Ob es zu einem Briefwechsel kommt, dürfte also von May abhängen. In Brüssel hieß es, dass Tusk und Juncker zunächst wissen wollen, welche konkreten Zusicherungen der Premierministerin überhaupt helfen würden, um eine Mehrheit im Parlament vom Austrittsvertrag zu überzeugen. Aus London kam dazu bislang wenig Erhellendes; nur der Hinweis, dass May der Meinung sei, dass ihr ein Briefwechsel kurz vor der entscheidenden Abstimmung am kommenden Dienstag helfen könnte.

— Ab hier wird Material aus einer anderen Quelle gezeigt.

Lemma oldest_scan es n :
  (n <= length es)%nat ->
  match foldl (older es) None (seq 0 n) with
  | Some i => exists o, es !! i = Some o /\ viewer o /\ forall j e, (j < n)%nat -> es !! j = Some e -> viewer e -> pe_lastSeen o <= pe_lastSeen e
  | None => forall j e, (j < n)%nat -> es !! j = Some e -> ~ viewer e
  end.
Proof.
  induction n as [|n IH]; intros Hn; [cbn; lia|]. specialize (IH ltac:(lia)).
  rewrite seq_S, foldl_app. cbn [foldl Nat.add]. set (best := foldl _ _ _) in *. unfold older.
  destruct (lookup_lt_is_Some_2 es n ltac:(lia)) as [e He]. rewrite He.
  assert (Hlast : forall j e', (j < S n)%nat -> es !! j = Some e' -> (j < n)%nat \/ e' = e).
  { intros j e' Hj Hj'. destruct (decide (j = n)) as [->|]; [right; congruence|left; lia]. }
  destruct (pe_used e) eqn:Eu; [destruct (Z.eqb_spec (pe_role e) AccessLevel.watch) as [Er|Er]|]; cbn [andb];
    [assert (Hv : viewer e) by done|assert (Hv : ~ viewer e) by (intros [? ?]; congruence)..].
  - destruct best as [i|].
    + destruct IH as (o & Ho & Hvo & Hmin). rewrite Ho. destruct (Z.ltb_spec (pe_lastSeen e) (pe_lastSeen o)).
      * exists e. split_and!; [done|done|]. intros j e' Hj Hj' Hve. destruct (Hlast j e' Hj Hj') as [ | -> ]; [|lia].
        specialize (Hmin j e' ltac:(done) Hj' Hve). lia.
      * exists o. split_and!; [done|done|]. intros j e' Hj Hj' Hve. destruct (Hlast j e' Hj Hj') as [ | -> ]; [|lia]. eauto.
    + exists e. split_and!; [done|done|]. intros j e' Hj Hj' Hve. destruct (Hlast j e' Hj Hj') as [ | -> ]; [|lia].
      by destruct (IH j e').
  - destruct best as [i|].
    + destruct IH as (o & Ho & Hvo & Hmin). exists o. split_and!; [done|done|]. intros j e' Hj Hj' Hve.
      destruct (Hlast j e' Hj Hj') as [ | -> ]; [eauto|done].
    + intros j e' Hj Hj'. destruct (Hlast j e' Hj Hj') as [ | -> ]; [eauto|done].
  - destruct best as [i|].
    + destruct IH as (o & Ho & Hvo & Hmin). exists o. split_and!; [done|done|]. intros j e' Hj Hj' Hve.
      destruct (Hlast j e' Hj Hj') as [ | -> ]; [eauto|done].
    + intros j e' Hj Hj'. destruct (Hlast j e' Hj Hj') as [ | -> ]; [eauto|done].
Qed.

Doch was sollte in so einem Schreiben stehen? "Die Europäische Union kann im Grunde nicht mehr tun, als die beim EU-Gipfel im Dezember verabschiedete Erklärung noch freundlicher und vielleicht etwas entschlossener zu formulieren", sagt ein EU-Diplomat. In der Sache dürfte sich aber mit ziemlicher Sicherheit nichts ändern. Die EU will den mit der britischen Regierung vereinbarten Austrittsvertrag nicht mehr aufschnüren. Sollten Tusk und Juncker also einen Brief schreiben, könnten sie wohl lediglich erklären, dass die EU überhaupt kein Interesse am umstrittenen Backstop hat, der Zollkontrollen zwischen dem EU-Mitglied Irland und dem britischen Nordirland verhindern soll, falls sich Brüssel und London nicht auf ein Freihandelsabkommen einigen. Des Weiteren könnte die EU versichern, dass sie so rasch wie möglich mit den Gesprächen über die künftigen Beziehungen beginnen möchte.

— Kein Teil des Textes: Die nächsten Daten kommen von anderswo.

(** The [switch] over the five classes of [ChannelClass]. *)
Definition form (e : CatalogEntry) : FieldForm :=
  if (ce_cls e =? ChannelClass.INTENT) || (ce_cls e =? ChannelClass.EVENT) then Schema
  else if ce_cls e =? ChannelClass.STORE then Store else Layout.

Definition usesLayout (e : CatalogEntry) : bool := bool_decide (form e = Layout).
Definition usesSchema (e : CatalogEntry) : bool := bool_decide (form e = Schema).
Definition usesStore (e : CatalogEntry) : bool := bool_decide (form e = Store).

Record Mark := mkMark {
  mk_count : nat; mk_layoutUsed : nat; mk_schemaUsed : nat; mk_labelUsed : nat; mk_storeUsed : nat; mk_safeUsed : nat;
  mk_overflow : bool }.

(** [userSpaceMark] is [None] while [userSpaceMarked] is false; a label carries the access level of the
    parallel array. *)
Record Catalog := mkCatalog {
  entries : list CatalogEntry; layoutPool : list LayoutField; schemaPool : list SchemaField;
  storePool : list StoreDescriptor; labelPool : list (list byte * Z); safePool : list SettingDefault;
  overflow : bool; userSpaceMark : option Mark }.

#[export] Instance LayoutField_fields : Fields LayoutField := fun r =>
  mkLayoutField (lf_name r) (lf_type r) (lf_unit r) (lf_scale r) (lf_min r) (lf_max r) (lf_bits r) (lf_options r)
    (lf_dflt r) (lf_settingKey r) (lf_flair r) (lf_safeSlot r).
#[export] Instance lf_bits_field : Field lf_bits := ltac:(field_setter).
#[export] Instance lf_options_field : Field lf_options := ltac:(field_setter).
#[export] Instance lf_safeSlot_field : Field lf_safeSlot := ltac:(field_setter).

#[export] Instance SchemaField_fields : Fields SchemaField := fun r =>
  mkSchemaField (sf_key r) (sf_name r) (sf_type r) (sf_unit r) (sf_min r) (sf_max r) (sf_dflt r) (sf_options r)
    (sf_access r) (sf_hasOptionAccess r) (sf_destructiveOptions r) (sf_flair r) (sf_safeSlot r).
#[export] Instance sf_options_field : Field sf_options := ltac:(field_setter).
#[export] Instance sf_hasOptionAccess_field : Field sf_hasOptionAccess := ltac:(field_setter).
#[export] Instance sf_safeSlot_field : Field sf_safeSlot := ltac:(field_setter).

#[export] Instance CatalogEntry_fields : Fields CatalogEntry := fun r =>
  mkCatalogEntry (ce_id r) (ce_name r) (ce_cls r) (ce_dir r) (ce_access r) (ce_maxRateHz r) (ce_defaultPriority r)
    (ce_fieldCount r) (ce_fieldOffset r) (ce_category r) (ce_categoryLabel r) (ce_replayDepth r) (ce_settingChannel r)
    (ce_streamKind r) (ce_rank r) (ce_storeId r) (ce_role r) (ce_eventKinds r) (ce_modTarget r).
#[export] Instance ce_fieldCount_field : Field ce_fieldCount := ltac:(field_setter).
#[export] Instance ce_fieldOffset_field : Field ce_fieldOffset := ltac:(field_setter).
#[export] Instance ce_eventKinds_field : Field ce_eventKinds := ltac:(field_setter).

#[export] Instance Catalog_fields : Fields Catalog := fun r =>
  mkCatalog (entries r) (layoutPool r) (schemaPool r) (storePool r) (labelPool r) (safePool r) (overflow r) (userSpaceMark r).
#[export] Instance entries_field : Field entries := ltac:(field_setter).
#[export] Instance layoutPool_field : Field layoutPool := ltac:(field_setter).
#[export] Instance schemaPool_field : Field schemaPool := ltac:(field_setter).
#[export] Instance storePool_field : Field storePool := ltac:(field_setter).
#[export] Instance labelPool_field : Field labelPool := ltac:(field_setter).
#[export] Instance safePool_field : Field safePool := ltac:(field_setter).
#[export] Instance overflow_field : Field overflow := ltac:(field_setter).
#[export] Instance userSpaceMark_field : Field userSpaceMark := ltac:(field_setter).

(** ** Operations: a catalog, and what the call returns ([None]: false or null) *)

Definition Author (A : Type) : Type := Catalog -> Catalog * option A.
#[export] Instance Author_ret : MRet Author := fun A x c => (c, Some x).
#[export] Instance Author_bind : MBind Author := fun A B k m c =>
  match m c with (c, Some x) => k x c | (c, None) => (c, None) end.

Definition get_catalog : Author Catalog := fun c => (c, Some c).
Definition modify (f : Catalog -> Catalog) : Author () := fun c => (f c, Some ()).
Definition give_none {A} : Author A := fun c => (c, None).
Definition overflows {A} : Author A := fun c => (c <| overflow := true |>, None).

(** [if (p) { overflow = true; return false; }] *)
Definition overflow_if (p : bool) : Author () := if p then overflows else mret ().

Fixpoint each_author {A} (f : A -> Author ()) (l : list A) : Author () :=
  match l with [] => mret () | x :: l => _ ← f x; each_author f l end.

Definition on_last (f : CatalogEntry -> CatalogEntry) (c : Catalog) : Catalog :=
  c <| entries ::= alter f (length (entries c) - 1)%nat |>.

Section Capacity.
Context (Entries LayoutFields SchemaFields Labels Stores SafeSlots : nat).

Definition Catalog_new : Catalog := mkCatalog [] [] [] [] [] [] false None.

Definition clear (c : Catalog) : Catalog := Catalog_new.

Definition markUserSpace (c : Catalog) : Catalog :=
  c <| userSpaceMark := Some (mkMark (length (entries c)) (length (layoutPool c)) (length (schemaPool c))
                                (length (labelPool c)) (length (storePool c)) (length (safePool c)) (overflow c)) |>.

(** The used prefixes at a mark. *)
Definition cut (m : Mark) (c : Catalog) : Catalog :=
  mkCatalog (take (mk_count m) (entries c)) (take (mk_layoutUsed m) (layoutPool c)) (take (mk_schemaUsed m) (schemaPool c))
    (take (mk_storeUsed m) (storePool c)) (take (mk_labelUsed m) (labelPool c)) (take (mk_safeUsed m) (safePool c))
    (mk_overflow m) (Some m).

Definition clearUserSpace (c : Catalog) : Catalog :=
  match userSpaceMark c with None => c | Some m => cut m c end.

Definition userSpaceStart (c : Catalog) : nat :=
  match userSpaceMark c with Some m => mk_count m | None => length (entries c) end.

(** *** The pools *)

Definition poolAddLabel (s : list byte) (a : Z) : Author () :=
  c ← get_catalog;
  _ ← overflow_if (Labels <=? length (labelPool c))%nat;
  modify (fun c => c <| labelPool ::= fun l => l ++ [(s, a)] |>).

Definition poolAddSafe (v : SettingDefault) : Author nat :=
  c ← get_catalog;
  _ ← overflow_if (SafeSlots <=? length (safePool c))%nat;
  _ ← modify (fun c => c <| safePool ::= fun l => l ++ [v] |>);
  mret (length (safePool c)).

Definition poolAddLayoutField (f : LayoutField) : Author () :=
  c ← get_catalog;
  _ ← overflow_if (LayoutFields <=? length (layoutPool c))%nat;
  modify (fun c => c <| layoutPool ::= fun l => l ++ [f] |>).

Definition poolAddSchemaField (f : SchemaField) : Author () :=
  c ← get_catalog;
  _ ← overflow_if (SchemaFields <=? length (schemaPool c))%nat;
  modify (fun c => c <| schemaPool ::= fun l => l ++ [f] |>).
Lemma recent_snoc ops id e : recent (ops ++ [(id, e)]) = remember id e (recent ops).
Proof.
  unfold recent, remember. rewrite length_app, length_drop. cbn [length].
  destruct (Nat.ltb_spec (length ops - (length ops - Depth)) Depth).
  - replace (length ops + 1 - Depth)%nat with 0%nat by lia. replace (length ops - Depth)%nat with 0%nat by lia. done.
  - rewrite drop_app_le by lia. f_equal. replace (length ops + 1 - Depth)%nat with (S (length ops - Depth)) by lia.
    rewrite <- Nat.add_1_r, <- drop_drop. by destruct (drop (length ops - Depth) ops).
Qed.

Definition fits (ops : list (Z * list byte)) : Prop := Forall (fun op => (length op.2 <= SlotCapacity)%nat) ops.

Lemma stores_ring r ops : ring_inv r [] -> fits ops -> ring_inv (stores r ops) (recent ops).
Proof.
  intros H0. induction ops as [|[id e] ops IH] using rev_ind; intros Hf; [done|].
  apply Forall_app in Hf as [Hf He]. apply Forall_cons in He as [He _].
  unfold stores. rewrite fold_left_app. fold (stores r ops). cbn. rewrite recent_snoc.
  destruct (store_ring id e _ _ (IH Hf) He) as (r' & -> & Hr'). done.
Qed.

Lemma clear_ring r l : ring_inv r l -> ring_inv (clear r) [].
Proof.
  intros [(tl & q & Hh & _) Hroom]. split.
  - exists 0%nat, []. split_and!; try done; cbn.
    + apply holds_nil; [rewrite length_map; apply Hh|done].
    + symmetry. by apply Nat.mod_small.
  - cbn. apply Forall_map. by eapply Forall_impl.
Qed.

Lemma size_ring r l : ring_inv r l -> ring_size r = length l.
Proof. intros [(tl & q & _ & -> & _ & _ & Hc & _) _]. unfold ring_size. by rewrite length_map. Qed.

End Ring.
End IntentRing.

(** ** EventQueue *)

Module EventQueue.
Section Ring.
Context (Depth SlotCapacity : nat).

Record Slot := mkSlot { bytes : list byte; size : Z; channel_id : Z }.

Definition Slot_new : Slot := mkSlot (replicate SlotCapacity Byte.x00) 0 0.

Record t := mkT { slots : list Slot; head : nat; tail : nat; count : nat; eventsDropped : Z }.

Definition new : t := mkT (replicate Depth Slot_new) 0 0 0 0.

Definition drop_oldest (q : t) : t :=
  if (count q =? Depth)%nat then
    mkT (slots q) (head q) ((tail q + 1) mod Depth)%nat (count q - 1) (u32 (eventsDropped q + 1))
  else q.

Definition push (ch : Z) (bs : list byte) (q : t) : t * bool :=
  if (SlotCapacity <? length bs)%nat then (q, false)
  else
    let q := drop_oldest q in
    match slots q !! head q with
    | None => (q, false)
    | Some s =>
        (mkT (<[head q := mkSlot (splice 0 bs (bytes s)) (u16 (Z.of_nat (length bs))) ch]> (slots q))
             ((head q + 1) mod Depth)%nat (tail q) (S (count q)) (eventsDropped q), true)
    end.

(** The slot's payload, with the channel it is for. *)
Definition Dequeued_of (s : Slot) : Z * list byte := (channel_id s, take (Z.to_nat (size s)) (bytes s)).

Definition pop (q : t) : t * option (Z * list byte) :=
  if (count q =? 0)%nat then (q, None)
  else
    match slots q !! tail q with
    | None => (q, None)
    | Some s => (mkT (slots q) (head q) ((tail q + 1) mod Depth)%nat (count q - 1) (eventsDropped q), Some (Dequeued_of s))
    end.

Definition queue_size (q : t) : nat := count q.
Definition empty (q : t) : bool := (count q =? 0)%nat.
Definition full (q : t) : bool := (count q =? Depth)%nat.

(** *** Specification: a bounded list, oldest first, and how many were lost *)

Definition Pending : Type := list (Z * list byte) * Z.

Definition spec_push (ch : Z) (bs : list byte) (p : Pending) : Pending :=
  let '(l, lost) := p in
  if (length l =? Depth)%nat then (List.tl l ++ [(ch, bs)], u32 (lost + 1)) else (l ++ [(ch, bs)], lost).

Record queue_inv (q : t) (p : Pending) : Prop := {
  queue_slots : exists l, holds Depth (slots q) (tail q) l /\ p.1 = map Dequeued_of l
                  /\ head q = ((tail q + length l) mod Depth)%nat /\ count q = length l;
  queue_lost : eventsDropped q = p.2;
  queue_room : Forall (fun s => length (bytes s) = SlotCapacity) (slots q)
}.

Hypothesis Depth_pos : (0 < Depth)%nat.
Hypothesis Slot_16 : Z.of_nat SlotCapacity < 2 ^ 16.

Lemma new_queue : queue_inv new ([], 0).
Proof.
  split; [|done|].
  - exists []. cbn [slots head tail count new fst map length]. split_and!; try done.
    + apply holds_nil; [apply length_replicate|done].
    + symmetry. by apply Nat.mod_small.
  - apply Forall_replicate. apply length_replicate.
Qed.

Im Parlament in London begann am Mittwoch die fünftägige Debatte über den Austrittsvertrag, an deren Ende die Abstimmung steht. Dass May eine Mehrheit findet, gilt als unwahrscheinlich - ob mit oder ohne Brief aus Brüssel. Ursprünglich sollten die Abgeordneten den Vertrag bereits im Dezember billigen, doch die Regierungschefin verschob das Votum, um eine Niederlage abzuwenden. Eine weitere Verschiebung werde es nicht geben, heißt es nun. Stattdessen werde May die erwartete Niederlage nutzen, um Brüssel klar zu machen, dass sie neben einem freundlichen Brief weitergehende Zugeständnisse benötige, vermuten Beobachter. Das könnte etwa eine rechtlich bindende Interpretationshilfe für den Vertrag sein. Derart gewappnet könnte die Konservative das Abkommen noch einmal vorlegen.

Verweigert das Parlament die Zustimmung, droht am 29. März ein Brexit ohne Vertrag. Dann fiele die vereinbarte Übergangsphase weg, in der sich fast nichts ändern soll. Stattdessen würden Zölle und Zollkontrollen eingeführt; an den Häfen käme es zu Staus und Chaos.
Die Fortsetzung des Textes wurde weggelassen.